Case Name: Folsom v. Folsom
Court: New Hampshire Supreme Court
Jurisdiction: New Hampshire
Decision Date: 1895-06
Citations: 68 N.H. 310
Docket Number: 
Parties: Folsom v. Folsom.
Judges: Clark, J., did not sit: the others concurred.
Reporter: New Hampshire Reports
Volume: 68
Pages: 310–311

Head Matter:
Merrimack,
June, 1895.
Folsom v. Folsom.
The homestead right may be set off on the petition of the wife against her husband.
Petition, for the set-off of a homestead. Facts found by the court. The defendant is the plaintiff’s husband and the owner ■ of the homestead, which is of greater value than $500. He owns no other real estate. Since 1881 the parties have not lived together, but the plaintiff has resided and now resides on the premises. The defendant claims that the petition cannot be maintained.

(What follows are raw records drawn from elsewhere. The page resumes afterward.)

Lemma greet_moves_inv s' : moves t s s' -> inv s' /\ master_socket s' = master_socket s.
Proof.
  intros Hm. split; [|by destruct Hm]. pose proof Hi as [[Hl Hlm] Ht Hb Hsc Hset].
  destruct Hm as [rd E Hrd Hr|E Hn|p bl E Hin Hbl fd|fd E sent|E|i sd E Hii Hsd Hin|i sd p E Hii Hsd Hin Hp Hd Hf He
                 |i sd p E Hii Hsd Hin Hp He|i sd p shown b E Hii Hsd Hin Hp He Hd Hb' d Hc|i sd text E Hc sent];
    rewrite E in Hset, Hsc; unfold settled in Ht; rewrite E in Ht; split; simpl; try done.
  - assert (Hq : forall j, j ∈ readfds s -> stored (client_socket s) j).
    { intros j Hj. destruct (Hset j Hj) as [_ [->|]]; [done|done]. }
    split; simpl.
    + intros H0. by destruct (Hq 0 H0).
    + intros j sd Hj _ Hin. destruct (Hset sd Hin) as [Hr _]. apply (ready_entry (master_socket s)); [done|]. by intros ->.
  - unfold settled. simpl. eapply table_same; [|exact Ht]. simpl. rewrite delete_insert_id; [done|]. apply fresh_fd_unused.
  - rewrite lookup_insert_eq. split; [by eexists|].
    pose proof (fresh_fd_range (master_socket s + 1) (k_conns (kern s))). split; [subst fd; lia|].
    by apply (fresh_in_row _ (kern s)).
  - intros j Hj. destruct (Hset j Hj) as [Hr [|Hs]]; [by left|]. right. split; [|done].
    destruct (t_stored _ _ _ Ht j Hs) as [Hj1 [q Hq]].
    assert (j <> fd) by (intros ->; unfold fd in Hq; rewrite fresh_fd_unused in Hq; done).
    unfold fd_ready in *. rewrite decide_False in * by lia. simpl. by rewrite lookup_insert_ne.
  - unfold settled. simpl. eapply table_same; [|by apply (table_welcome _ _ _ fd); [..|apply Hsc|apply Hsc|apply Hsc]].
    simpl. apply dom_alter_L.
  - destruct Hsc as (_ & Hfd & _).
    assert (Hold : forall j, j ∈ readfds s -> j <> master_socket s ->
              stored (client_socket s) j /\ j <> fd /\ fd_ready (master_socket s) (kern s) j = true).
    { intros j Hj Hne. destruct (Hset j Hj) as [|[Hr Hs]]; [done|]. split; [done|]. split; [|done]. intros ->.
      destruct (t_stored _ _ _ Ht fd Hs) as [_ [q Hq]]. simpl in Hq. by rewrite lookup_delete_eq in Hq. }
    split; simpl.
    + intros H0. destruct (Hold 0 H0) as [[? _] _]; [lia|done].
    + intros j sd Hj _ Hin'. assert (Hne : sd <> master_socket s).
      { intros ->. assert (Hst : stored (put fd (client_socket s)) (master_socket s)).
        { split; [lia|by eapply list_elem_of_lookup_2]. }
        apply stored_put in Hst; [|lia]. destruct Hst as [Hst|[? _]]; [|lia].
        destruct (t_stored _ _ _ Ht _ Hst) as [? _]. lia. }
      destruct (Hold sd Hin' Hne) as (_ & Hf & Hr). rewrite lookup_alter_ne by done.
      by apply (ready_entry (master_socket s)).
  - lia.
  - eapply scan_after; [|done..|]; [|intros j sd' q _ _ _ Hq Hrq; simpl; by exists q].
    destruct Hset as [H0 Hset]. split; [done|]. intros j sd' Hj Hle. apply (Hset j sd' Hj). lia.
  - apply table_close; [done|done|]. intros ->. by destruct Hset.
  - lia.
  - eapply (scan_next _ i sd); try done; [lia|by unfold settled; rewrite E| |].
    + intros j Hj. apply list_lookup_insert_ne. lia.
    + intros j Hj. simpl. by rewrite lookup_delete_ne.
  - eapply table_same; [|exact Ht]. simpl. by rewrite (dom_update _ _ p).
  - eapply table_same; [|exact Ht]. simpl. by rewrite (dom_update _ _ p).
  - rewrite lookup_insert_eq. split; [done|by eexists].
  - eapply (scan_next _ i sd); try done; [lia|by unfold settled; rewrite E|].
    intros j Hj. simpl. by rewrite lookup_insert_ne.
  - eapply table_same; [|exact Ht]. simpl. apply dom_alter_L.
  - lia.
  - eapply scan_after; [exact Hset|done..|]. intros j sd' q _ _ _ Hq Hrq. simpl.
    destruct (decide (sd' = sd)) as [->|]; [|rewrite lookup_alter_ne by done; by exists q].
    rewrite lookup_alter_eq, Hq. simpl. eexists. split; [done|]. exact Hrq.
Qed.
End moves_inv.

Definition told_ok (l : label) : Prop := match l with Net _ => True | Server t => t_ok t = true end.

Lemma greet_step_inv l s s' :
  inv s -> told_ok l -> step l s = Ok (Some s') -> inv s' /\ master_socket s' = master_socket s.
Proof.
  intros Hi Hl E. destruct l as [e|t]; simpl in E; [case_decide; [done|]; injection E as <-; split; [by apply greet_net_inv|done]|].
  destruct (greet_moves t s Hi Hl) as [[E' _]|[[E' _]|(s1 & E' & Hm)]]; rewrite E in E'; [done..|].
  injection E' as <-. by apply (greet_moves_inv t s).
Qed.

Lemma greet_runs_inv ls s s' :
  inv s -> Forall told_ok ls -> runs step s ls s' -> inv s' /\ master_socket s' = master_socket s.
Proof.
  intros Hi Hk Hr. revert Hi Hk. induction Hr as [s|s l s1 ls s' E _ IH]; intros Hi Hk; [done|].
  apply Forall_cons in Hk as [Hl Hk]. destruct (greet_step_inv l s s1 Hi Hl E) as [Hi1 <-]. by apply IH.
Qed.

(** ** A connection along a run *)

Lemma text_of_plain d : NUL ∉ d -> text_of d = d.
Proof.
  induction d as [|c d IH]; [done|]. rewrite not_elem_of_cons. intros [Hc Hd]. simpl.
  rewrite decide_False by congruence. by rewrite IH.
Qed.

(** Peer [i] neither closes nor resets and sends text; the server's calls succeed, and a
    write to [i] takes up to 1024 bytes.  What writes to others meet is arbitrary. *)
Definition plain (i : Z) (l : label) : Prop :=
  match l with
  | Net e => quiet i e /\ NUL ∉ sent_by i e
  | Server t => t_ok t = true /\ exists n, t_write t i = WAccept n /\ (1024 <= n)%nat
  end.
Definition arrives (i : Z) (l : label) : bytes := match l with Net e => sent_by i e | Server _ => [] end.

Lemma plain_told i l : plain i l -> told_ok l.
Proof. destruct l; simpl; [done|]. by intros [? _]. Qed.

Definition speaks (p : peer) : Prop := healthy p /\ NUL ∉ p_in p.
(* ===== verification/ProcLocks.v ===== *)
(** * Locks between processes
      ([linux_program/ch07/manager_by_file_lock_7.c],
       [linux_program/ch14_semaphore_shareMemory_mq/01_semaphore.c])

    Any number of processes run the same program and take turns in a critical
    section: with a lock file that is created exclusively, or with a System V
    semaphore.  A step of a process is one system call with the code around it. *)

From S2P Require Import Prelude CppInt Turns.

(** ** A lock file *)

Module LockFile.

(** [Try]: at the condition of [while (tries--)]; [Holds]: between [open] and
    [unlink]; the second [sleep] of a round is part of the way back to [Try]. *)
Inductive pc : Type := Try | Open | Holds | Closed | Exited.

Record proc := mkProc { tries : Z; pc_ : pc }.
Record St := mkSt { lock_file : bool; procs : list proc }.

Definition set (t : nat) (p : proc) (file : bool) (s : St) : St := mkSt file (<[t := p]> (procs s)).

(** Process [t]; [fail]: [open] fails for a reason of its own. *)
Definition main (t : nat) (fail : bool) (s : St) : outcome (option St) :=
  match procs s !! t with
  | None => Ok None
  | Some p =>
      match pc_ p with
      | Try =>
          n ← schk 32 (tries p - 1);
          Ok (Some (set t (mkProc n (if decide (tries p = 0) then Exited else Open)) (lock_file s) s))
      | Open =>
          if fail || lock_file s then Ok (Some (set t (mkProc (tries p) Try) (lock_file s) s))
          else Ok (Some (set t (mkProc (tries p) Holds) true s))
      | Holds => Ok (Some (set t (mkProc (tries p) Closed) (lock_file s) s))
      | Closed => Ok (Some (set t (mkProc (tries p) Try) false s))
      | Exited => Ok None
      end
  end.

Record label := mkLabel { l_proc : nat; l_fail : bool }.
Definition step (l : label) (s : St) : outcome (option St) := main (l_proc l) (l_fail l) s.

(** [n] processes; [file]: a lock file is already there. *)
Definition start (n : nat) (file : bool) : St := mkSt file (replicate n (mkProc 10 Try)).

(** ** The invariant *)

Definition inside (p : proc) : Z := match pc_ p with Holds | Closed => 1 | _ => 0 end.
Lemma holder_nonneg p : 0 <= inside p.
Proof. unfold inside. destruct (pc_ p); lia. Qed.

Definition tries_ok (p : proc) : Prop :=
  match pc_ p with Try => 0 <= tries p <= 10 | Exited => tries p = -1 | _ => 0 <= tries p < 10 end.

(** [stale]: the file that was there at the start, and that nobody removes. *)
Record inv (n : nat) (stale : bool) (s : St) : Prop := {
  i_len : length (procs s) = n;
  i_tries : Forall tries_ok (procs s);
  i_sum : sum_over inside (procs s) + Z.b2z stale = Z.b2z (lock_file s);
}.

Lemma lockfile_start_inv n file : inv n file (start n file).
Proof.
  split; simpl; [apply length_replicate|by apply Forall_replicate|].
  rewrite sum_over_zero by (by apply Forall_replicate). lia.
Qed.

(** The steps left to a process. *)
Definition to_go (p : proc) : Z :=
  match pc_ p with
  | Try => 4 * tries p + 1 | Open => 4 * tries p + 4 | Holds => 4 * tries p + 3 | Closed => 4 * tries p + 2 | Exited => 0
  end.

Lemma tries_to_go p : tries_ok p -> 0 <= to_go p <= 41.
Proof. unfold tries_ok, to_go. destruct (pc_ p); lia. Qed.
Lemma passed_opened s k : open_phase s ->
  match k with None => opened s | Some n => n = 0%nat end -> met k (r_counter (s_fifo s)) = true -> opened s.
Proof.
  intros Ho. destruct k as [n|]; [|done]. intros -> H. simpl in H. apply bool_decide_eq_true in H.
  pose proof (o_rcount s Ho) as Hc. unfold opened. destruct (s_pc s); done || lia.
Qed.

Ltac at_pc := unfold asking, reading, has_open, progress, arrived in *; simpl in *;
  repeat match goal with H : c_pc _ = _ |- _ => rewrite !H end; simpl; try done.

Leach Stevens, for the plaintiff.
Willis G-. Buxton, for the defendant.
If the plaintiff can have a homestead set out to her, it must follow that the wife of every real estate owner could do the same. This would be a startling innovation upon the practice and understanding of the people of this state. A review of the statute law pertaining to the right of homestead shows a constant changing, enlarging, and extension of that right. At first it simply gave the right to the widow or wife and minor children of a debtor while she occupied the premises. Laws 1851, c. 1089; Gr. L., c. 138, s. 1. Then it gave • a life estate to the widow and minor children of the owner. Laws 1868, c. 1, s. 33; Cross v. Weare, 62 N. H. 125; Lake v. Page, 63 N. H. 318. It was not until 1878 that the husband, or a single person, had a homestead in his own real estate, and then only upon the death of the wife and the children becoming of age. Laws 1878, c. 22. Now the language of the statutes would imply that the owner has a superior right to a homestead, being first named.

Opinion:
Carpenter, J.
The owner of a homestead right cannot convey or incumber it during the lifetime of his wife without her consent, or the approval of the judge of probate if she is not of sound mind. She is entitled to occupy it during her life. P. S., e. 138, ss. 2, 4. A voluntary separation does not deprive her of the right to occupy it. Meader v. Place, 43 N. H. 307. It may be as important for her protection against her husband and those claiming under him, as for her protection against his creditors, that the homestead right be set off by metes and bounds (Atkinson v. Atkinson, 40 N. H. 249, 251), especially if the estate in which it exists is of greater value than $500; and hence the statute expressly provides that it may be set off on her petition. P. S., c. 138, s. 16.
Case discharged.
Clark, J., did not sit: the others concurred.